BEGIN GIVEN INFORMATION
(* ===== verification/CeremonyComplete.v ===== *)
(** The whole ceremony: what the phone proposes is carried to the hardware
    wallet, approved there, carried back, and accepted for activation. *)

From S2P Require Import Prelude Bitcoin Types Keys Policy Transactions Signable FileSystem FsProgress Storage Ceremony CeremonyValidate CeremonySound CeremonyBuild CeremonyTheorems ColdWallet ColdWalletFacts ColdWalletSpend CeremonyTransport CeremonyWorkspace CeremonyApproval.

(** * Finalising *)

Section finalising.
Context `{Laws : BitcoinLaws}.
Implicit Types (p q : Psbt) (ids : list nat).

(** The documented behaviour of [finalize_inp_mut] on the inputs of a vault:
    it satisfies the script of an input that its descriptor describes and
    whose leaf has the signatures it asks for, and changes no other input. *)
Record finalises (policy : VaultPolicy) (controller : ControllerPolicy)
    (phone hww : XOnlyPublicKey) : Prop := {
  fin_vault : ∀ p i (d : DefiniteDescriptor) leaf,
    vault_definite_descriptor policy = Ok d → vault_leaf policy Cooperative = Ok leaf →
    described d p i → has_sig (leaf_hash leaf) phone p i → has_sig (leaf_hash leaf) hww p i →
    is_Some (finalize_inp_mut p i);
  fin_controller : ∀ p i (d : DefiniteDescriptor) leaf,
    controller_definite_descriptor controller = Ok d → controller_leaf controller PhonePath = Ok leaf →
    described d p i → has_sig (cleaf_hash leaf) phone p i → is_Some (finalize_inp_mut p i);
  fin_others : ∀ p i q j, finalize_inp_mut p i = Some q → j ≠ i →
    inputs q !! j = inputs p !! j ∧ ∀ l, sighash_msg q j l = sighash_msg p j l;
}.

(** An input and its message are as before. *)
Definition kept p q (j : nat) : Prop :=
  inputs q !! j = inputs p !! j ∧ ∀ l, sighash_msg q j l = sighash_msg p j l.

Lemma kept_trans p q r j : kept p q j → kept q r j → kept p r j.
Proof. intros [H1 H2] [H3 H4]. split; [congruence|]. intros l. by rewrite H4. Qed.

Lemma kept_described p q (d : DefiniteDescriptor) j : kept p q j → described d p j → described d q j.
Proof.
  intros [Hi _] (r & r' & x & y & Hu & Hy & Hx & Ho). exists r, r', x, y.
  split_and!; [done..| |done]. by rewrite Hi.
Qed.

Lemma kept_sig lh pk p q j : kept p q j → has_sig lh pk p j → has_sig lh pk q j.
Proof.
  intros [Hi Hm] (x & s & m & Hx & Hs & Ht & Hmsg & Hv). exists x, s, m. by rewrite Hi, Hm.
Qed.

(** Finalising one input after the other. *)
Lemma finalize_inputs_ok (complete : Psbt → nat → Prop) ids p msg :
  (∀ p q j, kept p q j → complete p j → complete q j) →
  (∀ p i, complete p i → is_Some (finalize_inp_mut p i)) →
  (∀ p i q j, finalize_inp_mut p i = Some q → j ≠ i → kept p q j) →
  NoDup ids → Forall (complete p) ids →
  ∃ q, finalize_inputs p ids msg = Ok q ∧ ∀ j, j ∉ ids → kept p q j.
Proof.
  intros Hkept Hfin Hother. unfold finalize_inputs. revert p.
  induction ids as [|i ids IH]; intros p Hnd Hall; simpl; [by exists p|].
  apply NoDup_cons in Hnd as [Hi Hnd]. apply Forall_cons_iff in Hall as [Hp Hall].
  destruct (Hfin p i Hp) as [q Hq]. rewrite Hq. simpl.
  destruct (IH q Hnd) as (r & Hr & Hk).
  - apply Forall_forall. intros j Hj. rewrite Forall_forall in Hall.
    apply (Hkept p); [|by apply Hall]. apply (Hother p i q j Hq). by intros ->.
  - exists r. split; [done|]. intros j [Hne Hj]%not_elem_of_cons.
    eapply kept_trans; [by apply (Hother p i q j Hq)|by apply Hk].
Qed.
End finalising.

(** * Indexes *)

Section indexes.
Context `{Laws : BitcoinLaws, !KeyLib}.

(** The inputs of a transaction's two roles, each once. *)
Definition roles_apart (t : BatchTransaction) : Prop :=
  NoDup ((N.to_nat <$> vault_input_indexes t) ++ (N.to_nat <$> controller_input_indexes t)).

Lemma child_roles p v o c cs t : child_of p v o c cs t → roles_apart t.
Proof.
  intros [[Hv Hc] _ _ _ _ _]. unfold roles_apart. rewrite Hv, Hc. cbn.
  by apply (bool_decide_unpack (NoDup [0; 1])).
Qed.
(* ===== verification/CeremonyWitness.v ===== *)
(** The ceremony at a concrete vault: the one initialised in [Storage], with a
    policy of one month, reviewed and activated in workspaces of their own. *)

From S2P Require Import Prelude Bitcoin Toy Types Keys Policy Transactions Signable FileSystem FsProgress Storage SocialFacts Ceremony CeremonyValidate CeremonySound CeremonyBuild ToyCeremony CeremonyTheorems Recovery RecoveryFacts ColdWallet ColdWalletFacts ColdWalletWitness CeremonyTransport CeremonyWorkspace CeremonyApproval CeremonyComplete.

(** * The vault *)

Definition toy_own_policy : VaultPolicy := Eval vm_compute in
  get_value (from_descriptor_for_network (vault_descriptor toy_config) Regtest) toy_vault.
Definition toy_own_descriptor : DefiniteDescriptor := Eval vm_compute in
  get_value (vault_definite_descriptor toy_own_policy) EmptyString.
Definition toy_own_connectors : DefiniteDescriptor := Eval vm_compute in
  get_value (controller_definite_descriptor toy_own_controller) EmptyString.
Definition toy_own_leaf : TapLeafHash :=
  ltac:(let r := eval vm_compute in (vault_leaf toy_own_policy Cooperative) in
        match r with Ok ?l => let h := eval vm_compute in (leaf_hash l) in exact h end).
Definition toy_own_cleaf : TapLeafHash :=
  ltac:(let r := eval vm_compute in (controller_leaf toy_own_controller PhonePath) in
        match r with Ok ?l => let h := eval vm_compute in (cleaf_hash l) in exact h end).

Lemma toy_definite d : vault_definite_descriptor toy_own_policy = Ok d → d = toy_own_descriptor.
Proof.
  assert (vault_definite_descriptor toy_own_policy = Ok toy_own_descriptor) as ->
    by (vm_compute; reflexivity).
  by intros [= <-].
Qed.
Lemma toy_leaf leaf : vault_leaf toy_own_policy Cooperative = Ok leaf → leaf_hash leaf = toy_own_leaf.
Proof.
  intros Hl. assert (leaf_hash <$> vault_leaf toy_own_policy Cooperative = Ok toy_own_leaf) as Hh
    by (vm_compute; reflexivity).
  rewrite Hl in Hh. by injection Hh.
Qed.

(** * The toy library keeps the promises of the real one *)

Lemma toy_update_origins q i d q' y :
  toy_update q i d = Some q' → inputs q' !! i = Some y → tap_key_origins y = toy_origins d.
Proof.
  unfold toy_update. intros (x & Hx & [= <-])%bind_Some. cbn [inputs].
  rewrite list_lookup_insert_eq by (by eapply lookup_lt_Some). by intros [= <-].
Qed.

Lemma toy_described_origins p d i x :
  described d p i → inputs p !! i = Some x → tap_key_origins x = toy_origins d.
Proof.
  intros (q & q' & x' & y & Hu & Hy & Hx' & Ho) Hx. rewrite Hx in Hx'. injection Hx' as <-.
  rewrite Ho. by eapply toy_update_origins.
Qed.

(** A leaf all of whose keys have signed. *)
Lemma toy_complete x l :
  l ∈ mjoin (snd <$> map_to_list (tap_key_origins x)) →
  Forall (λ e : string * list N, l ∉ e.2 ∨ is_Some (tap_script_sigs x !! (e.1, l)))
    (map_to_list (tap_key_origins x)) →
  toy_input_complete x = true.
Proof.
  intros Hl Hall. unfold toy_input_complete. apply existsb_exists. exists l.
  split; [by apply list_elem_of_In|]. apply forallb_forall. intros [k ls] Hin%list_elem_of_In.
  rewrite Forall_forall in Hall. apply orb_true_iff. rewrite !bool_decide_eq_true. by apply (Hall (k, ls)).
Qed.

Lemma toy_finalize_complete p i x :
  inputs p !! i = Some x → toy_input_complete x = true → is_Some (finalize_inp_mut p i).
Proof. intros Hx Hc. cbn. unfold toy_finalize_inp. rewrite Hx. cbn. rewrite Hc. by eexists. Qed.

Lemma toy_sigs_complete p i d l (keys : list string) :
  described d p i →
  Forall (λ k, has_sig (l : TapLeafHash) (k : XOnlyPublicKey) p i) keys →
  bool_decide (l ∈ mjoin (snd <$> map_to_list (toy_origins d))) = true →
  bool_decide (Forall (λ e : string * list N, l ∉ e.2 ∨ e.1 ∈ keys) (map_to_list (toy_origins d))) = true →
  ∃ x, inputs p !! i = Some x ∧ toy_input_complete x = true.
Proof.
  intros Hd Hsigs Hl%bool_decide_eq_true Hall%bool_decide_eq_true.
  assert (∃ x, inputs p !! i = Some x) as [x Hx].
  { destruct Hd as (? & ? & x & ? & _ & _ & Hx & _). by exists x. }
  pose proof (toy_described_origins _ _ _ _ Hd Hx) as Ho.
  exists x. split; [done|]. apply (toy_complete x l); rewrite Ho; [done|].
  eapply Forall_impl; [exact Hall|]. intros [k ls] [?|Hk]; [by left|right].
  rewrite Forall_forall in Hsigs. destruct (Hsigs k Hk) as (x' & s & m & Hx' & Hs & _).
  rewrite Hx in Hx'. injection Hx' as <-. by exists s.
Qed.

(** The inputs of the vault that both keys have signed, and the connectors that
    the phone has signed. *)
Lemma toy_vault_complete p i d leaf :
  vault_definite_descriptor toy_own_policy = Ok d → vault_leaf toy_own_policy Cooperative = Ok leaf →
  described d p i → has_sig (leaf_hash leaf) (vault_pubkey toy_phone_device) p i →
  has_sig (leaf_hash leaf) (vault_pubkey toy_hww_device) p i →
  ∃ x, inputs p !! i = Some x ∧ toy_input_complete x = true.
Proof.
  intros ->%toy_definite Hl Hd Hp Hh. apply toy_leaf in Hl. rewrite Hl in *.
  eapply (toy_sigs_complete p i _ _ [vault_pubkey toy_phone_device; vault_pubkey toy_hww_device]);
    [exact Hd|by repeat constructor|vm_compute; reflexivity..].
Qed.

Lemma toy_connectors d : controller_definite_descriptor toy_own_controller = Ok d → d = toy_own_connectors.
Proof.
  assert (controller_definite_descriptor toy_own_controller = Ok toy_own_connectors) as ->
    by (vm_compute; reflexivity).
  by intros [= <-].
Qed.
Lemma toy_cleaf leaf :
  controller_leaf toy_own_controller PhonePath = Ok leaf → cleaf_hash leaf = toy_own_cleaf.
Proof.
  intros Hl. assert (cleaf_hash <$> controller_leaf toy_own_controller PhonePath = Ok toy_own_cleaf) as Hh
    by (vm_compute; reflexivity).
  rewrite Hl in Hh. by injection Hh.
Qed.

Lemma toy_connector_complete p i d leaf :
  controller_definite_descriptor toy_own_controller = Ok d →
  controller_leaf toy_own_controller PhonePath = Ok leaf →
  described d p i → has_sig (cleaf_hash leaf) (vault_pubkey toy_phone_device) p i →
  ∃ x, inputs p !! i = Some x ∧ toy_input_complete x = true.
Proof.
  intros ->%toy_connectors Hl Hd Hp. apply toy_cleaf in Hl. rewrite Hl in *.
  eapply (toy_sigs_complete p i _ _ [vault_pubkey toy_phone_device]);
    [exact Hd|by repeat constructor|vm_compute; reflexivity..].
Qed.

Lemma toy_records : records_cosigner toy_own_policy (vault_pubkey toy_hww_device).
Proof.
  intros d leaf q i q' y ->%toy_definite ->%toy_leaf Hu Hy.
  rewrite (toy_update_origins _ _ _ _ _ Hu Hy).
  assert (bool_decide (toy_own_leaf ∈ default [] (toy_origins toy_own_descriptor !! vault_pubkey toy_hww_device))
          = true) as Hin%bool_decide_eq_true by (vm_compute; reflexivity).
  destruct (toy_origins toy_own_descriptor !! vault_pubkey toy_hww_device) as [o|] eqn:Ho.
  - by exists o.
  - by apply not_elem_of_nil in Hin.
Qed.

Lemma toy_finalises :
  finalises toy_own_policy toy_own_controller (vault_pubkey toy_phone_device) (vault_pubkey toy_hww_device).
Proof.
  split.
  - intros p i d leaf Hd Hl Hdesc Hp Hh.
    destruct (toy_vault_complete p i d leaf) as (x & Hx & Hc); [done..|].
    by eapply toy_finalize_complete.
  - intros p i d leaf Hd Hl Hdesc Hp.
    destruct (toy_connector_complete p i d leaf) as (x & Hx & Hc); [done..|].
    by eapply toy_finalize_complete.
  - intros p i q j Hq _. cbn in Hq. unfold toy_finalize_inp in Hq.
    apply bind_Some in Hq as (x & _ & Hq). destruct (toy_input_complete x); [|discriminate].
    by injection Hq as ->.
Qed.

(** * The workspaces *)

Definition toy_review_dir : Path := join toy_dir "hww/policy-review".
Definition toy_incoming_dir : Path := join toy_dir "ceremony/incoming".

Lemma toy_usable d :
  clear_b toy_initialized (resolve toy_initialized d) = true →
  bool_decide (resolve toy_initialized d ≠ []) = true → usable toy_initialized d.
Proof.
  intros Hc Hne%bool_decide_eq_true. split; [by intros k|].
  split; [apply tree_of_b; vm_compute; reflexivity|]. split; [by apply clear_of_b|done].
Qed.

Lemma toy_own_hot_on_network : hot_on_network toy_config.
Proof. intros h a h' [= <- <-]. exists Regtest. split; reflexivity. Qed.

Lemma ceremony_completes_witness :
  ∃ pkg' A2, unpacked pkg' toy_incoming_dir toy_initialized A2 ∧
    validate_approved_batch toy_config (set_hww_approved toy_proposed_manifest) A2 toy_incoming_dir
      = Ok toy_own_policy.
Proof.
  assert ((n ← bitcoin_network toy_config; from_descriptor_for_network (vault_descriptor toy_config) n)
          = Ok toy_own_policy) as Hpolicy by (vm_cast_no_check (eq_refl (Ok toy_own_policy))).
  assert (Ceremony.controller_policy toy_config = Ok toy_own_controller) as Hcontroller
    by (vm_cast_no_check (eq_refl (Ok toy_own_controller))).
  assert (build_policy_proposal_with_connectors toy_config [toy_utxo 3 24000 1] [] 1700000000 toy_month
            toy_batch_dir toy_phone_device (toy_initialized, 0%N)
          = (Ok toy_proposed_manifest, (toy_proposed_fs, toy_proposed.2.2))) as Hb
    by (vm_cast_no_check (eq_refl toy_proposed)).
  assert (load_device_keys toy_initialized toy_dir HWW_DEVICE_FILE = Ok toy_hww_device) as Hdev
    by (vm_cast_no_check (eq_refl (Ok toy_hww_device))).
  destruct (ceremony_completes toy_config toy_own_policy toy_own_controller toy_phone_device toy_hww_device
    Hpolicy Hcontroller eq_refl ltac:(vm_compute; reflexivity) toy_records toy_finalises
    (λ x, ex_intro _ _ eq_refl) [toy_utxo 3 24000 1] [] 1700000000 toy_month toy_batch_dir
    toy_initialized 0%N toy_proposed_manifest toy_proposed_fs toy_proposed.2.2 toy_dir toy_initialized
    toy_review_dir toy_initialized toy_incoming_dir)
    as (pkg & pkg' & G2 & G3 & A2 & _ & _ & _ & _ & Hun & _ & Hv).
  - intros k. discriminate.
  - exact toy_own_hot_on_network.
  - reflexivity.
  - exact Hb.
  - apply toy_usable; vm_compute; reflexivity.
  - exact Hdev.
  - apply (bool_decide_unpack (¬ _)). vm_compute. exact I.
  - apply toy_usable; vm_compute; reflexivity.
  - exists pkg', A2. split; [exact Hun|exact Hv].
Defined.

(** The package of the toy proposal, unpacked beside it. *)
Definition toy_packed : PolicyPackage :=
  ltac:(let r := eval vm_compute in (package_from_batch toy_proposed_fs toy_batch_dir) in
        match r with Ok ?p => exact p end).
Definition toy_unpacked : FS :=
  ltac:(let r := eval vm_compute in
          (materialize_policy_package toy_packed toy_review_dir toy_initialized) in
        match r with (Ok _, ?f) => exact f end).

Lemma package_carries_batch_witness :
  materialize_policy_package toy_packed toy_review_dir toy_initialized = (Ok tt, toy_unpacked) ∧
  package_from_batch toy_unpacked toy_review_dir = Ok toy_packed ∧
  validate_batch toy_config toy_proposed_manifest toy_unpacked toy_review_dir = Ok toy_own_policy.
Proof.
  assert (package_from_batch toy_proposed_fs toy_batch_dir = Ok toy_packed) as Hp
    by (vm_cast_no_check (eq_refl (Ok toy_packed))).
  assert (materialize_policy_package toy_packed toy_review_dir toy_initialized = (Ok tt, toy_unpacked))
    as Hm by (vm_cast_no_check (eq_refl (Ok (A:=unit) tt, toy_unpacked))).
  assert (validate_batch toy_config toy_proposed_manifest toy_proposed_fs toy_batch_dir
          = Ok toy_own_policy) as Hv by (vm_cast_no_check (eq_refl (Ok toy_own_policy))).
  split; [exact Hm|].
  destruct (package_carries_batch toy_config toy_proposed_fs toy_batch_dir toy_packed toy_initialized
    toy_review_dir toy_unpacked toy_own_policy) as (Hpkg & [_ Hval] & _).
  - intros k. discriminate.
  - exact Hp.
  - apply fits_apart, fits_of_b. vm_compute. reflexivity.
  - apply validate_batch_Ok in Hv as (c & p & vo & co & delay & [_ _ _ Hs _ _ _ _ _]).
    eapply Forall_impl; [exact Hs|]. intros t (q & Hq & _). exists q. exact Hq.
  - exact Hm.
  - split; [exact Hpkg|exact (Hval Hv)].
Defined.
Definition policy_vsize (vault_input_count controller_input_count output_count : N)
    : outcome BenchmarkError N :=
  input_count ← add_u8 vault_input_count controller_input_count;
  let base_size := (4 + 1 + input_count * 41 + 1
    + output_count * (8 + 1 + N.of_nat P2TR_SCRIPT_LEN) + 4)%N in
  let vault_witness := (1 + 2 * (1 + 64) + 1 + N.of_nat COOPERATIVE_SCRIPT_LEN + 1
    + N.of_nat COOPERATIVE_CONTROL_BLOCK_LEN)%N in
  let controller_witness := (1 + (1 + 64) + 1 + N.of_nat CONTROLLER_SCRIPT_LEN + 1
    + N.of_nat CONTROLLER_CONTROL_BLOCK_LEN)%N in
  let witness_size := (2 + vault_input_count * vault_witness
    + controller_input_count * controller_witness)%N in
  mret (div_ceil (base_size * 4 + witness_size) 4).

(** * Hashing *)

Class Sha256 (H : Type) := hash : list (list N) → H → list N * H.

(** The trait's contract: the digest of the concatenated parts, 32 bytes,
    whatever the device's state. *)
Class Sha256Laws (H : Type) `{!Sha256 H} (sha : list N → list N) : Prop := {
  hash_digest parts h : fst (hash parts h) = sha (mjoin parts);
  digest_length bytes : length (sha bytes) = 32;
}.

(** [Ord] on byte arrays. *)
Fixpoint bytes_cmp (a b : list N) : comparison :=
  match a, b with
  | [], [] => Eq
  | [], _ => Lt
  | _, [] => Gt
  | x :: a', y :: b' => match N.compare x y with Eq => bytes_cmp a' b' | c => c end
  end.

Record TxInput := {
  previous_txid : list N;
  previous_vout : N;
  in_amount_sats : N;
  in_sequence : N;
  controller : bool;
}.
Definition default_input : TxInput :=
  {| previous_txid := replicate 32 0%N; previous_vout := 0; in_amount_sats := 0;
     in_sequence := 0; controller := false |}.

Record TxOutput := { out_amount_sats : N; out_script_pubkey : list N }.
Definition default_output : TxOutput :=
  {| out_amount_sats := 0; out_script_pubkey := replicate P2TR_SCRIPT_LEN 0%N |}.

Record BenchmarkTransaction := {
  tx_inputs : list TxInput;
  input_count : N;
  tx_outputs : list TxOutput;
  output_count : N;
}.

Record SighashContext := {
  ctx_vault_script_pubkey : list N;
  ctx_controller_script_pubkey : list N;
  ctx_cooperative_leaf_hash : list N;
}.

Record SignatureJob := {
  signature_index : N;
  transaction_index : N;
  input_index : N;
  sighash : list N;
}.

Record WorkloadSummary := {
  summary_rollover_inputs : N;
  summary_transactions : N;
  summary_signature_jobs : N;
}.

Definition transaction_new (inputs : list TxInput) (outputs : list TxOutput)
    : outcome BenchmarkError BenchmarkTransaction :=
  if bool_decide (length inputs = 0) || bool_decide (MAX_ROLLOVER_INPUTS < length inputs)
     || bool_decide (length outputs = 0) || bool_decide (4 < length outputs)
  then Fail SerializationOverflow
  else mret
    {| tx_inputs := inputs ++ drop (length inputs) (replicate MAX_ROLLOVER_INPUTS default_input);
       input_count := N.of_nat (length inputs) mod 256;
       tx_outputs := outputs ++ drop (length outputs) (replicate 4 default_output);
       output_count := N.of_nat (length outputs) mod 256 |}.

Definition inputs_of (t : BenchmarkTransaction) : outcome BenchmarkError (list TxInput) :=
  slice_to (tx_inputs t) (N.to_nat (input_count t)).
Definition outputs_of (t : BenchmarkTransaction) : outcome BenchmarkError (list TxOutput) :=
  slice_to (tx_outputs t) (N.to_nat (output_count t)).

Definition serialize_outputs (cap : nat) (outputs : list TxOutput) (w : ByteWriter)
    : outcome BenchmarkError ByteWriter :=
  fold_loop (λ w output,
    w ← extend cap w (le_bytes 8 (out_amount_sats output));
    w ← push cap w (N.of_nat P2TR_SCRIPT_LEN);
    extend cap w (out_script_pubkey output)) w outputs.

Definition serialize (t : BenchmarkTransaction) : outcome BenchmarkError ByteWriter :=
  let cap := MAX_SERIALIZED_TX_SIZE in
  w ← extend cap (writer_new cap) (le_bytes 4 2);
  w ← push cap w (input_count t);
  inputs ← inputs_of t;
  w ← fold_loop (λ w input,
    w ← extend cap w (previous_txid input);
    w ← extend cap w (le_bytes 4 (previous_vout input));
    w ← push cap w 0;
    extend cap w (le_bytes 4 (in_sequence input))) w inputs;
  w ← push cap w (output_count t);
  outputs ← outputs_of t;
  w ← serialize_outputs cap outputs w;
  extend cap w (le_bytes 4 0).

(** Each component of the BIP341 message overwrites one 512-byte buffer. *)
Definition put_prevouts (w : ByteWriter) (inputs : list TxInput)
    : outcome BenchmarkError ByteWriter :=
  fold_loop (λ w input,
    w ← extend MAX_HASH_COMPONENT_SIZE w (previous_txid input);
    extend MAX_HASH_COMPONENT_SIZE w (le_bytes 4 (previous_vout input))) w inputs.
Definition put_amounts (w : ByteWriter) (inputs : list TxInput)
    : outcome BenchmarkError ByteWriter :=
  fold_loop (λ w input,
    extend MAX_HASH_COMPONENT_SIZE w (le_bytes 8 (in_amount_sats input))) w inputs.
Definition put_scripts (ctx : SighashContext) (w : ByteWriter) (inputs : list TxInput)
    : outcome BenchmarkError ByteWriter :=
  fold_loop (λ w input,
    w ← push MAX_HASH_COMPONENT_SIZE w (N.of_nat P2TR_SCRIPT_LEN);
    extend MAX_HASH_COMPONENT_SIZE w
      (if controller input then ctx_controller_script_pubkey ctx
       else ctx_vault_script_pubkey ctx)) w inputs.
Definition put_sequences (w : ByteWriter) (inputs : list TxInput)
    : outcome BenchmarkError ByteWriter :=
  fold_loop (λ w input,
    extend MAX_HASH_COMPONENT_SIZE w (le_bytes 4 (in_sequence input))) w inputs.

Record Components := {
  hash_prevouts : list N;
  hash_amounts : list N;
  hash_script_pubkeys : list N;
  hash_sequences : list N;
  hash_outputs : list N;
}.

Definition sighash_message (c : Components) (ctx : SighashContext) (i : N)
    : outcome BenchmarkError ByteWriter :=
  let cap := 256 in
  m ← push cap (writer_new cap) 0;
  m ← push cap m 0;
  m ← extend cap m (le_bytes 4 2);
  m ← extend cap m (le_bytes 4 0);
  m ← extend cap m (hash_prevouts c);
  m ← extend cap m (hash_amounts c);
  m ← extend cap m (hash_script_pubkeys c);
  m ← extend cap m (hash_sequences c);
  m ← extend cap m (hash_outputs c);
  m ← push cap m 2;
  m ← extend cap m (le_bytes 4 i);
  m ← extend cap m (ctx_cooperative_leaf_hash ctx);
  m ← push cap m 0;
  extend cap m (le_bytes 4 U32_MAX).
END GIVEN INFORMATION
ACTIVITY
Wherever the word "ColdWalletFacts" turns up in the records above, copy the line that holds it.

YOUR RESPONSE
From S2P Require Import Prelude Bitcoin Types Keys Policy Transactions Signable FileSystem FsProgress Storage Ceremony CeremonyValidate CeremonySound CeremonyBuild CeremonyTheorems ColdWallet ColdWalletFacts ColdWalletSpend CeremonyTransport CeremonyWorkspace CeremonyApproval.
From S2P Require Import Prelude Bitcoin Toy Types Keys Policy Transactions Signable FileSystem FsProgress Storage SocialFacts Ceremony CeremonyValidate CeremonySound CeremonyBuild ToyCeremony CeremonyTheorems Recovery RecoveryFacts ColdWallet ColdWalletFacts ColdWalletWitness CeremonyTransport CeremonyWorkspace CeremonyApproval CeremonyComplete.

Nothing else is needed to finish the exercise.